The final thing that I want to say about mental health, as I say, first of all it is achieving parity of esteem and some unification between the mainstream health service and mental health, to get away from the situation which was symbolised by my mother’s Victorian workhouse hospital in Huddersfield. We need to have parity of esteem, we need to address more seriously this issue of BME mental health, and I would point out that where there have been advances in relation to BME mental health they tend to have been advanced by the voluntary sector, which is absolutely fine. But when you are in the sort of financial crisis with the austerity that is coming down on the public sector as we speak, the problem with having the expertise and the engagement in relation to the BME voluntary sector is that the voluntary sector tends to be more vulnerable. I am very keen to see these issues mainstreamed rather than in the voluntary sector which tends to be more vulnerable. The leaders in the voluntary sector don’t tend to have pathways in to leadership in to the mainstream NHS and that is where we need to see leadership on BME mental health.

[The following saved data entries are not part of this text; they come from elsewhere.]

(** * The training driver of BakedAvatar (code/scripts/training.py)

    A shallow embedding of [training_loop] and of its local function
    [replace_optimizable_inputs], with the properties of the running-average
    windows, the input substitution, checkpoint save and resume, the
    evaluation aggregation and the iteration counter.

    Conventions.
    - Python integers are [Z]; [%] on integers is [Z.modulo] (the sign
      follows the divisor, as in Python) and raises on a zero divisor.
    - Loss values are Python floats in the source. They are modelled as exact
      rationals [Q]: the script only copies, sums and divides them, and
      rounding is not modelled. [nan] is a value of its own.
    - Python dicts are [gmap string _]; exceptions are values of [exn] and a
      computation that may raise has type [result _].
    - The model, the loss, the optimizers, the schedulers and the
      [accelerate] backend are collaborators outside this file: they are
      parameters of the sections that need them. *)

From Stdlib Require Import ZArith QArith Lia Ascii.
From stdpp Require Import base option list gmap strings pretty.

Close Scope Q_scope.
Open Scope Z_scope.

(** ** Exceptions and the error monad *)

Inductive exn :=
| FileNotFoundError (dir name : string)
| UnpicklingError
| KeyError (key : string)
| TypeError
| ValueError
| RuntimeError
| IndexError
| ZeroDivisionError
| UnboundLocalError (name : string).

Inductive result (A : Type) :=
| Ret (a : A)
| Raise (e : exn).
Arguments Ret {A} a.
Arguments Raise {A} e.

#[global] Instance result_ret : MRet result := @Ret.
#[global] Instance result_bind : MBind result := λ A B f m,
  match m with
  | Ret a => f a
  | Raise e => Raise e
  end.

(** [d[key]] on a dict. *)
Definition getitem {V} (d : gmap string V) (key : string) : result V :=
  match d !! key with
  | Some v => Ret v
  | None => Raise (KeyError key)
  end.

(** A [for] loop whose body may raise. *)
Fixpoint for_each {A S} (body : S → A → result S) (s : S) (l : list A) : result S :=
  match l with
  | [] => Ret s
  | x :: l' => s' ← body s x; for_each body s' l'
  end.

(** Python floats as far as the script observes them. *)
Inductive pyfloat :=
| Num (q : Q)
| NaN.


(** ** The configuration: the arguments of [training_loop] that the
    modelled code reads *)

Record config := Config {
  rundir : string;
  load_from : option string;
  load_iteration : option Z;
  batch_size : Z;
  optimize_latent : bool;
  optimize_expression : bool;
  optimize_pose : bool;
  optimize_camera : bool;
  iterations : Z;
  log_it : Z;
  show_it : Z;
  save_it : Z;
  eval_it : Z;
  avg_loss_it : Z
}.

(** Line 133. *)
Definition optimize_inputs (cfg : config) : bool :=
  optimize_latent cfg || optimize_expression cfg || optimize_pose cfg
  || optimize_camera cfg.


(** ** Substitution of the optimizable inputs (training.py, lines 230-243) *)

Module Inputs.

(** Tensors, by the ranks that occur in a batch: the frame ids [[B]], the
    per-frame vectors [[B, D]] and the extrinsics [[B, 4, 4]]. *)
Inductive tensor :=
| TLong (v : list Z)
| TMat (v : list (list Q))
| TCube (v : list (list (list Q))).

(** [inputs] and [targets] are dicts of references to tensor objects: two
    keys may name one object, and an in-place write to the object is seen
    through both. *)
Record store := Store {
  heap : gmap positive tensor;
  inputs : gmap string positive;
  targets : gmap string positive
}.

(** Computations on the store that may raise. *)
Definition M (A : Type) : Type := store → result (A * store).

#[global] Instance M_ret : MRet M := λ A a σ, Ret (a, σ).
#[global] Instance M_bind : MBind M := λ A B f m σ,
  match m σ with
  | Ret (a, σ') => f a σ'
  | Raise e => Raise e
  end.

Definition lift {A} (r : result A) : M A := λ σ,
  match r with
  | Ret a => Ret (a, σ)
  | Raise e => Raise e
  end.

Definition raise {A} (e : exn) : M A := λ _, Raise e.

(** [inputs[key]] *)
Definition get_input (key : string) : M positive := λ σ,
  lift (getitem (inputs σ) key) σ.

(** [inputs[key] = l] *)
Definition set_input (key : string) (l : positive) : M unit := λ σ,
  Ret ((), Store (heap σ) (<[key := l]> (inputs σ)) (targets σ)).

(** [targets[key] = l] *)
Definition set_target (key : string) (l : positive) : M unit := λ σ,
  Ret ((), Store (heap σ) (inputs σ) (<[key := l]> (targets σ))).

(** A new tensor object. *)
Definition alloc (t : tensor) : M positive := λ σ,
  let l := fresh (dom (heap σ)) in
  Ret (l, Store (<[l := t]> (heap σ)) (inputs σ) (targets σ)).

Definition deref (l : positive) : M tensor := λ σ,
  match heap σ !! l with
  | Some t => Ret (t, σ)
  | None => Raise RuntimeError
  end.

(** An in-place write to the object at [l]. *)
Definition assign (l : positive) (t : tensor) : M unit := λ σ,
  Ret ((), Store (<[l := t]> (heap σ)) (inputs σ) (targets σ)).

(** [if fixed_id]: [None] and [0] are false. *)
Definition truthy (fixed_id : option Z) : bool :=
  match fixed_id with
  | Some z => negb (z =? 0)
  | None => false
  end.

Definition full_row (z : Z) (row : list Q) : list Q :=
  replicate (length row) (inject_Z z).

Definition full_mat (z : Z) (m : list (list Q)) : list (list Q) :=
  full_row z <$> m.

Definition full_cube (z : Z) (c : list (list (list Q))) : list (list (list Q)) :=
  full_mat z <$> c.

(** [torch.full_like(t, z)]: a new tensor of the shape of [t], filled with [z]. *)
Definition full_like (t : tensor) (z : Z) : tensor :=
  match t with
  | TLong v => TLong (replicate (length v) z)
  | TMat v => TMat (full_mat z v)
  | TCube v => TCube (full_cube z v)
  end.

(** Row [i] of an embedding table; an index out of range raises. *)
Definition embedding_row (weight : list (list Q)) (i : Z) : result (list Q) :=
  if i <? 0 then Raise IndexError
  else match weight !! Z.to_nat i with
       | Some row => Ret row
       | None => Raise IndexError
       end.

(** [nn.Embedding.forward]: the rows of the table at the given ids, as a
    new tensor. *)
Definition embedding (weight : list (list Q)) (ids : positive) : M positive :=
  t ← deref ids;
  match t with
  | TLong v => rows ← lift (mapM (embedding_row weight) v); alloc (TMat rows)
  | _ => raise RuntimeError
  end.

We have to understand that in the new landscape there are going to issues about holding on to the advances we have made in treatment whether within the mainstream or whether within the voluntary sector and building on those advances. I will not pretend that even if a Labour government was in power we wouldn’t have to be looking at austerity measures now. This is why we believe in the long run that bringing these streams of funding together, trying to build and work around the notion of whole-person health care is the way to go.

As I said my mother was a mental health nurse and she nursed geriatrics. She gave them a fondness and care and concern which was in no way reflected in her salary and the esteem that she had as a BME nurse in the health service in the 70s.  When I look through my mother’s old photograph albums there are photographs of me as a child, my brothers christening and family weddings we went to she also has, in
pride of place, photographs of herself with her patients when they went out in
the summer.  Because for my mother, even though many of them were in advanced stages of dementia, that’s why they were in a mental  health hospital, for my mother her patients were people just the same as her friends and her family. They were people deserving of respect and care just the same as anyone she knew as any other health service patient.


Finally what I think is important is that we all think, as my mother thought, that persons with mental health issues are not just the subject of research, books and figures, they are not just a challenge, they are not just a problem, they are just very often difficult and alienating they are people too and deserving of our care and concern. Thank you.